[Stored items]
*** Begin section ***
Section FatigueFacts.
Context `{Builtins}.

(** What the loop of [engage_muscles] leaves for the muscles of an
    engagement, and that it leaves the others alone. *)
Lemma engage_fold load on_date (engagement : dict Q) (mr : dict MuscleState) :
  NoDup (dict_keys engagement) ->
  (forall muscle factor, (muscle, factor) ∈ engagement ->
     dict_get muscle (foldl (engage_muscle load on_date) mr engagement) =
     Some {| fatigue :=
               Qmin fatigue_threshold
                 (match dict_get muscle mr with
                  | Some data => fatigue data
                  | None => 0
                  end + fatigue_increase load factor);
             last_workout := Some on_date |}) /\
  (forall muscle, muscle ∉ dict_keys engagement ->
     dict_get muscle (foldl (engage_muscle load on_date) mr engagement) =
     dict_get muscle mr).
Proof.
  revert mr. induction engagement as [| [m f] engagement IH]; intros mr Hnd.
  - split; [intros ? ? Hin; now apply elem_of_nil in Hin | reflexivity].
  - apply NoDup_cons in Hnd as [Hm Hnd].
    change (foldl (engage_muscle load on_date) mr ((m, f) :: engagement))
      with (foldl (engage_muscle load on_date)
                  (engage_muscle load on_date mr (m, f)) engagement).
    destruct (IH (engage_muscle load on_date mr (m, f)) Hnd) as [IHin IHout].
    split.
    + intros muscle factor Hin. apply elem_of_cons in Hin as [[= -> ->] | Hin].
      * rewrite IHout by exact Hm. unfold engage_muscle.
        rewrite dict_get_set_eq. now destruct (dict_get m mr).
      * rewrite (IHin _ _ Hin). unfold engage_muscle at 1.
        rewrite dict_get_set_ne; [reflexivity |].
        intros ->. apply Hm. unfold dict_keys.
        apply list_elem_of_In, (in_map fst _ (muscle, factor)).
        now apply list_elem_of_In.
    + intros muscle Hout. simpl in Hout. apply not_elem_of_cons in Hout as [Hne Hout].
      rewrite IHout by exact Hout. unfold engage_muscle.
      now rewrite dict_get_set_ne.
Qed.

Lemma matched_exercise_first key name :
  matched_exercise name = Some key <-> first_match key name.
Proof.
  unfold matched_exercise, first_match. rewrite find_first.
  split; intros (before & after & Hl & Hk & Hb); exists before, after;
    (split; [exact Hl |]); split.
  - now apply str_in_spec.
  - eapply Forall_impl; [exact Hb |]. simpl. intros k Hf Hs.
    apply str_in_spec in Hs. congruence.
  - now apply str_in_spec.
  - eapply Forall_impl; [exact Hb |]. simpl. intros k Hf.
    destruct (str_in k name) eqn:E; [| reflexivity].
    now apply str_in_spec in E.
Qed.

Lemma matched_exercise_none name :
  matched_exercise name = None <-> forall key, ~ first_match key name.
Proof.
  split.
  - intros Hnone key Hkey. apply matched_exercise_first in Hkey. congruence.
  - intros Hno. destruct (matched_exercise name) as [key |] eqn:E; [| reflexivity].
    apply matched_exercise_first in E. now apply Hno in E.
Qed.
*** End section ***
(Task to complete): Transcribe each entry precisely, missing none.

(Task solution):
Section FatigueFacts.
Context `{Builtins}.

(** What the loop of [engage_muscles] leaves for the muscles of an
    engagement, and that it leaves the others alone. *)
Lemma engage_fold load on_date (engagement : dict Q) (mr : dict MuscleState) :
  NoDup (dict_keys engagement) ->
  (forall muscle factor, (muscle, factor) ∈ engagement ->
     dict_get muscle (foldl (engage_muscle load on_date) mr engagement) =
     Some {| fatigue :=
               Qmin fatigue_threshold
                 (match dict_get muscle mr with
                  | Some data => fatigue data
                  | None => 0
                  end + fatigue_increase load factor);
             last_workout := Some on_date |}) /\
  (forall muscle, muscle ∉ dict_keys engagement ->
     dict_get muscle (foldl (engage_muscle load on_date) mr engagement) =
     dict_get muscle mr).
Proof.
  revert mr. induction engagement as [| [m f] engagement IH]; intros mr Hnd.
  - split; [intros ? ? Hin; now apply elem_of_nil in Hin | reflexivity].
  - apply NoDup_cons in Hnd as [Hm Hnd].
    change (foldl (engage_muscle load on_date) mr ((m, f) :: engagement))
      with (foldl (engage_muscle load on_date)
                  (engage_muscle load on_date mr (m, f)) engagement).
    destruct (IH (engage_muscle load on_date mr (m, f)) Hnd) as [IHin IHout].
    split.
    + intros muscle factor Hin. apply elem_of_cons in Hin as [[= -> ->] | Hin].
      * rewrite IHout by exact Hm. unfold engage_muscle.
        rewrite dict_get_set_eq. now destruct (dict_get m mr).
      * rewrite (IHin _ _ Hin). unfold engage_muscle at 1.
        rewrite dict_get_set_ne; [reflexivity |].
        intros ->. apply Hm. unfold dict_keys.
        apply list_elem_of_In, (in_map fst _ (muscle, factor)).
        now apply list_elem_of_In.
    + intros muscle Hout. simpl in Hout. apply not_elem_of_cons in Hout as [Hne Hout].
      rewrite IHout by exact Hout. unfold engage_muscle.
      now rewrite dict_get_set_ne.
Qed.

Lemma matched_exercise_first key name :
  matched_exercise name = Some key <-> first_match key name.
Proof.
  unfold matched_exercise, first_match. rewrite find_first.
  split; intros (before & after & Hl & Hk & Hb); exists before, after;
    (split; [exact Hl |]); split.
  - now apply str_in_spec.
  - eapply Forall_impl; [exact Hb |]. simpl. intros k Hf Hs.
    apply str_in_spec in Hs. congruence.
  - now apply str_in_spec.
  - eapply Forall_impl; [exact Hb |]. simpl. intros k Hf.
    destruct (str_in k name) eqn:E; [| reflexivity].
    now apply str_in_spec in E.
Qed.

Lemma matched_exercise_none name :
  matched_exercise name = None <-> forall key, ~ first_match key name.
Proof.
  split.
  - intros Hnone key Hkey. apply matched_exercise_first in Hkey. congruence.
  - intros Hno. destruct (matched_exercise name) as [key |] eqn:E; [| reflexivity].
    apply matched_exercise_first in E. now apply Hno in E.
Qed.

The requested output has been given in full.